A leading investment bank is using a public cloud for its regulatory reporting solutions. In contrast, a prominent Norwegian bank has adopted the PaaS model to transform its peer-to-peer mobile payment application using microservices on the public cloud. The bank has captured nearly 80% 2 of the market, ensuring high application availability and scalability to service more than 2M customers.  While doing so, it was able to increase transaction processing throughput by 10x and reduce infrastructure setup time from 60 to 6 days and release time by 3x.

A major North American bank specializing in cards, wealth management, and investment services had spectacular results after migrating to the cloud. It leveraged the IaaS and PaaS models on the private cloud to modernize its channels by enabling digital identity, push notifications, e-wallets, behavioral biometrics, etc. The bank saw a 40% improvement in time-to-market, an increase in active mobile user base by 20%, and a drop in annual infrastructure cost by 15%.

Chinese banks3 such as Minsheng Bank, Ping An Bank, Industrial Bank, and Beijing Zhongguancun Bank are using cloud-native SaaS platforms to strengthen their anti-fraud systems and increase the responsiveness of the front-office and agility of the back-office. 

Clearly, cloud adoption differs significantly in scope and value for every organization. While some banks have adopted PaaS and SaaS models to modernize their channel and teller applications, many adopt low code SaaS offerings for sales, customer relationship management, onboarding, and enterprise resource planning systems.

Cloud computing deployment in finance

Cloud service models

Choosing the right cloud service model is easier if you recognize its potential in furthering your business objectives. The model you select should evolve based on your needs and the business functions you want to support. 

Distinctions exist among all, especially when you evaluate them with a risk-based approach. Here are the top 3 popular ones:

  • Infrastructure as a Service (IaaS)

It offers IT infrastructure (servers and storage) that can be managed online via a pay-as-you-use basis without getting into the complexities of purchasing and managing physical servers. It is dynamic and flexible, and the services are highly scalable. Resources are available as a service, and it allows enterprises to carry out automated administrative tasks.

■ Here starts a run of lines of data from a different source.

(* ===== verification/VcomSpec.v ===== *)
(** * The virtual COM port delivers

    Bytes written to the device reach the host in order, packet by packet, whatever
    the order of the writes, of the sending thread and of the controller's
    reports; packets of the host reach the reader of the serial device. *)

From S2P Require Import Prelude Kernel Ring Mem MemSpec RingBuffer Device Serial SerialSafe UsbCore UsbSpec Vcom.

(** ** The receive buffer of the driver *)

#[export, refine] Instance vcom_receiver : uart_receiver vcom := {|
  uart_holds v q := rb_repr (rx_ringbuffer v) q /\ Forall is_u8 q
|}.
Proof.
  - intros v [Hr Hq]. simpl. unfold _vcom_getc. rewrite (getchar_get _ _ Hr).
    destruct (rt_ringbuffer_get_repr _ _ 1 Hr) as (rb&E&Hr'&_). rewrite E. simpl. eexists. split; [done|]. done.
  - intros v c q [Hr Hq]. apply Forall_cons in Hq as [Hc Hq]. split; [done|]. simpl. unfold _vcom_getc. rewrite (getchar_get _ _ Hr).
    destruct (rt_ringbuffer_get_repr _ _ 1 Hr) as (rb&E&Hr'&_). rewrite E. simpl. eexists. split; [done|]. done.
Defined.

Lemma vcom_sends fl c v : (uart_putc fl c v).2 <> -1.
Proof. simpl. unfold _vcom_putc. by destruct (connected v). Qed.

Implicit Types (u : udevice vfun) (x : vfun) (v : vcom).

(** ** Transfers on the bulk in endpoint *)

Definition IN_ADDR : Z := 129.
Definition MPS : nat := 64.

(** Endpoint [e] sends [rest] of a transfer of [size] bytes. *)
Record in_flight (e : nat) (rest : list Z) (size : Z) (u : udevice vfun) : Prop := {
  if_ep : exists ep, u_eps u !! e = Some ep /\ bEndpointAddress ep = IN_ADDR /\ wMaxPacketSize ep = Z.of_nat MPS /\ stalled ep = false /\
    rq_remain_size (ep_request ep) = Z.of_nat (length rest) /\ take (length rest) (rq_buffer (ep_request ep)) = rest /\
    rq_size (ep_request ep) = size
}.

Lemma drop_nil_full (rest : list Z) : (length rest < MPS)%nat -> drop MPS rest = [].
Proof. intros. apply drop_ge. lia. Qed.

Lemma take_of_take {A} (b r : list A) n m : take n b = r -> (m <= n)%nat -> take m b = take m r.
Proof. intros <- Hm. by rewrite take_take, Nat.min_l. Qed.

Lemma ep_write_sends e rest size u : in_flight e rest size u ->
  exists u', rt_usbd_ep_write e u = Some u' /\ in_flight e (drop MPS rest) size u' /\ same_tree u u' /\
    sent_on IN_ADDR (dcd_cmds u') = sent_on IN_ADDR (dcd_cmds u) ++ [take MPS rest] /\
    u_funcs u' = u_funcs u /\ (forall e', e' <> e -> u_eps u' !! e' = u_eps u !! e').
Proof.
  intros [(ep&E&Ha&Hm&Hst&Hr&Hb&Hs)]. unfold rt_usbd_ep_write. rewrite E. simpl. rewrite Hm, Hr, Ha, Nat2Z.id.
  pose proof (take_firstn_length _ _ Hb) as Hl. unfold dcd_ep_write.
  destruct (Z.leb_spec (Z.of_nat MPS) (Z.of_nat (length rest))) as [H|H].
  - rewrite first_bytes_take by lia. simpl. eexists. split; [done|]. split; [split|split; [split|split; [|split]]]; simpl; try done.
    + rewrite lookup_insert_eq. eexists. split; [done|]. simpl. split_and!; try done; [rewrite length_drop; lia|].
      rewrite take_drop_commute, length_drop. replace (MPS + (length rest - MPS))%nat with (length rest) by lia. by rewrite Hb.
    + intros e'. destruct (decide (e' = e)) as [->|Hne]; [by rewrite lookup_insert_eq, E|by rewrite lookup_insert_ne].
    + rewrite sent_on_app. simpl. do 2 f_equal. apply (take_of_take _ _ (length rest)); [done|lia].
    + intros e' Hne. by rewrite lookup_insert_ne.
  - rewrite first_bytes_take by lia. simpl. eexists. split; [done|]. rewrite drop_nil_full by lia.
    split; [split|split; [split|split; [|split]]]; simpl; try done.
    + rewrite lookup_insert_eq. eexists. split; [done|]. simpl. done.
    + intros e'. destruct (decide (e' = e)) as [->|Hne]; [by rewrite lookup_insert_eq, E|by rewrite lookup_insert_ne].
    + rewrite sent_on_app. simpl. f_equal. f_equal. by rewrite Hb, take_ge by lia.
    + intros e' Hne. by rewrite lookup_insert_ne.
Qed.

(** An endpoint that can take a transfer. *)
Definition in_endpoint (e : nat) u : Prop := exists rest size, in_flight e rest size u.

  • Platform as a Service (PaaS)

It allows enterprises to develop, test, run, and manage applications since it is accessible to multiple users through the same development application. It can be integrated with web services and databases and supports diverse languages and frameworks. Its ability to ‘auto-scale’ gives it an edge.

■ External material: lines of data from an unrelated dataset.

(* ===== verification/VcomLimits.v ===== *)
(** * What the USB core and the virtual COM port do not handle

    Requests and orders of events for which the code follows a null pointer, reads
    past an array or loses the connection. *)

From S2P Require Import Prelude Kernel Ring Mem MemSpec RingBuffer Device Serial SerialSafe UsbCore UsbSpec Vcom VcomSpec VcomDemo.

(** The string of index 6, which the request for the descriptor of other operating
    systems (0xEE) is mapped to, lies behind the six strings of the port. *)
Theorem string_descriptor_os_index setup (u : udevice vfun) : length (ustrings u) = 6%nat ->
  Z.land (wValue setup) 255 = 238 \/ Z.land (wValue setup) 255 = 6 -> _get_string_descriptor setup u = None.
Proof.
  intros Hl Hi. unfold _get_string_descriptor.
  assert ((if Z.land (wValue setup) 255 =? 238 then USB_STRING_OS_INDEX else Z.land (wValue setup) 255) = 6) as -> by (by destruct Hi as [-> | ->]).
  change (USB_STRING_MAX <? 6) with false. change (6 =? USB_STRING_LANGID_INDEX) with false. cbv iota.
  rewrite lookup_ge_None_2 by (rewrite Hl; vm_compute; lia). done.
Qed.
Lemma string_descriptor_os_index_witness : rt_usbd_thread_step [] (setup 128 6 1006 0 255) port = None.
Proof. apply (string_descriptor_os_index (URequest 128 6 1006 0 255) port); [vm_compute; reflexivity|by left]. Defined.

(** The status of an endpoint that no setting has, such as endpoint 0, is read
    through a null pointer. *)
Theorem get_status_unknown_endpoint setup (u : udevice vfun) : bRequest setup = 0 -> rt_usbd_find_endpoint (wIndex setup) u = Some None ->
  endpoint_request setup u = None.
Proof. intros Hb Hf. unfold endpoint_request. rewrite Hb. simpl. unfold endpoint_of. by rewrite Hf. Qed.
Lemma get_status_unknown_endpoint_witness : rt_usbd_thread_step [] (setup 130 0 0 128 2) port = None.
Proof. apply (get_status_unknown_endpoint (URequest 130 0 0 128 2) port); vm_compute; reflexivity. Defined.

(** The same for the setting of an interface that the device does not have. *)
Theorem get_interface_unknown setup (u : udevice vfun) : configured u = true -> rt_usbd_find_interface (Z.land (wIndex setup) 255) u = Some None ->
  _get_interface setup u = None.
Proof. intros Hc Hf. unfold _get_interface, interface_of. by rewrite Hc, Hf. Qed.
Lemma get_interface_unknown_witness : rt_usbd_thread_step [] (setup 129 10 0 2 1) port = None.
Proof. apply (get_interface_unknown (URequest 129 10 0 2 1) port); vm_compute; reflexivity. Defined.

(** Setting the configuration of a configured port closes and opens its endpoints
    but does not arm the out endpoint again, since the function is enabled: the
    commands contain no [DcdPrepare]. *)
Example set_config_again_unarmed :
  (fun u => drop (length (dcd_cmds port)) (dcd_cmds u)) <$> rt_usbd_thread_step [] (setup 0 9 1 0 0) port =
  Some [DcdSetConfig 1; DcdDisable 130; DcdEnable 130; DcdDisable 129; DcdEnable 129; DcdDisable 1; DcdEnable 1; DcdSendStatus].
Proof. vm_compute. reflexivity. Qed.

(** A line feed written by polling in stream mode gets two carriage returns: one of
    the framework and one of the driver. *)
Theorem vcom_poll_stream_doubles_cr fl v q : connected v = true -> has fl RT_DEVICE_FLAG_STREAM = true ->
  rb_repr (tx_ringbuffer v) q -> (length q + 3 <= buffer_size (tx_ringbuffer v))%nat ->
  rb_repr (tx_ringbuffer (_serial_poll_tx fl [10] v)) (q ++ [13; 13; 10]).
Proof.
  intros Hc Hf Hq Hs. assert (forall rb w, rb_repr rb w -> buffer_size rb = buffer_size (tx_ringbuffer v) ->
    forall c, (length w + 1 <= buffer_size rb)%nat -> let rb' := fst (rt_ringbuffer_putchar_force c rb) in
    rb_repr rb' (w ++ [c]) /\ buffer_size rb' = buffer_size (tx_ringbuffer v)) as Hput.
  { intros rb w Hw Es c Hl. destruct (putchar_force_repr c rb w Hw) as [He E].
    rewrite last_bytes_all in He by (rewrite length_app; simpl; lia). split; [done|by rewrite E]. }
  assert (tx_ringbuffer (_serial_poll_tx fl [10] v) =
    fst (rt_ringbuffer_putchar_force 10 (fst (rt_ringbuffer_putchar_force 13 (fst (rt_ringbuffer_putchar_force 13 (tx_ringbuffer v))))))) as ->.
  { simpl. rewrite Hf. simpl. unfold putc_, uart_putc, usb_vcom_ops, _vcom_putc. rewrite Hc. simpl. by rewrite Hc, Hf. }
  destruct (Hput _ _ Hq eq_refl 13) as [H1 E1]; [lia|].
  destruct (Hput _ _ H1 E1 13) as [H2 E2]; [rewrite E1, length_app; simpl; lia|].
  destruct (Hput _ _ H2 E2 10) as [H3 _]; [rewrite E2, !length_app; simpl; lia|].
  by rewrite <-!app_assoc in H3.
Qed.
Lemma vcom_poll_stream_doubles_cr_witness : rb_repr (tx_ringbuffer (_serial_poll_tx RT_DEVICE_FLAG_STREAM [10] (vcom_of port_fun))) [13; 13; 10].
Proof. apply (vcom_poll_stream_doubles_cr _ (vcom_of port_fun) []); [vm_compute; reflexivity|done|apply port_tx|vm_compute; lia]. Defined.

(** A packet for a port that was opened without reception by interrupts is handed to
    the interrupt routine, which follows the null pointer to the FIFO. *)
Theorem vcom_rx_without_fifo d x : has (dev_flag x.1) RT_DEVICE_FLAG_ACTIVATED && has (dev_open_flag x.1) RT_DEVICE_OFLAG_OPEN = true ->
  ser_rx x.2 = RxNone -> rx_bytes d x = None.
Proof. intros Ho Hr. unfold rx_bytes. rewrite Ho. unfold rt_hw_serial_isr, rx_fifo. simpl. by rewrite Hr. Qed.
Definition port_tx_only : vfun := default no_fun (fst <$> rt_device_open port_ops 1027 (rt_usb_vcom_init port_heap)).
Lemma vcom_rx_without_fifo_witness : rx_bytes [104] port_tx_only = None.
Proof. apply vcom_rx_without_fifo; vm_compute; reflexivity. Defined.

(** When the buffer of the out endpoint cannot be allocated, the function is enabled
    all the same and the controller is told to receive into it. *)
Definition small_heap : heap := rt_system_heap_init 1000 1100 (Heap 0 ∅ ∅ 0 0 0 0).
Definition small_port : udevice vfun := default no_device (u ← vcom_device small_heap; messages enumeration u).
Example function_enable_without_buffer :
  (out_buffer <$> (vcom_of <$> get_fun 0 small_port)) = Some None /\ (enabled <$> u_funcs small_port !! 0%nat) = Some true /\
  last (dcd_cmds small_port) = Some DcdSendStatus /\ dcd_cmds small_port !! 10%nat = Some (DcdPrepare 1 64).
Proof. split_and!; vm_compute; reflexivity. Qed.

(** When the completion of a transfer does not come in time, the thread goes on with the
    next bytes, and the rest of the transfer is not sent: of 100 bytes the host gets the
    first 64, and then a byte that was written later. *)
Definition hundred : list Z := Z.of_nat <$> seq 0 100.
Definition port_write (d : list Z) (u : udevice vfun) : option (udevice vfun) :=
  x ← get_fun 0 u; Some (put_fun 0 (on_vcom (fun v => foldl (fun v c => fst (_vcom_putc 0 c v)) v d) x) u).
(** The thread with its timeouts. *)
Fixpoint thread_steps (timeouts : list bool) (pc : tx_pc) (u : udevice vfun) : option (tx_pc * udevice vfun) :=
  match timeouts with
  | [] => Some (pc, u)
  | t :: ts => r ← vcom_tx_step 0 pc t u; '(pc, u) ← r; thread_steps ts pc u
  end.
Example vcom_tx_timeout_loses :
  (u ← port_write hundred port; '(pc, u) ← thread_steps [false; false; false; true] TxWaitEvent u;
   u ← port_write [7] u; '(_, u) ← thread_steps [false; false] pc u; Some (sent_bytes u)) = Some (take 64 hundred ++ [7]).
Proof. vm_compute. reflexivity. Qed.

  • Software as a Service (SaaS)

It is an on-demand software that hosts applications. Applications can be accessed easily via an Internet connection and a web browser from a central location. It is hosted on a remote server and available for use on a pay-as-per-use basis. Users do not have to oversee hardware or software updates since updates are applied automatically.

Winning with Cloud power

As the needs of modern finance enterprises evolve, mature cloud services will continue to emerge to help manage different business functions. Cloud adoption can help deliver compelling value propositions to customers and innovate along the way. Cloud power is the way forward to enhance capabilities and enable end-to-end automated processing. However, the key to successful cloud adoption lies in the cloud model you choose and the service provider you decide to work with. 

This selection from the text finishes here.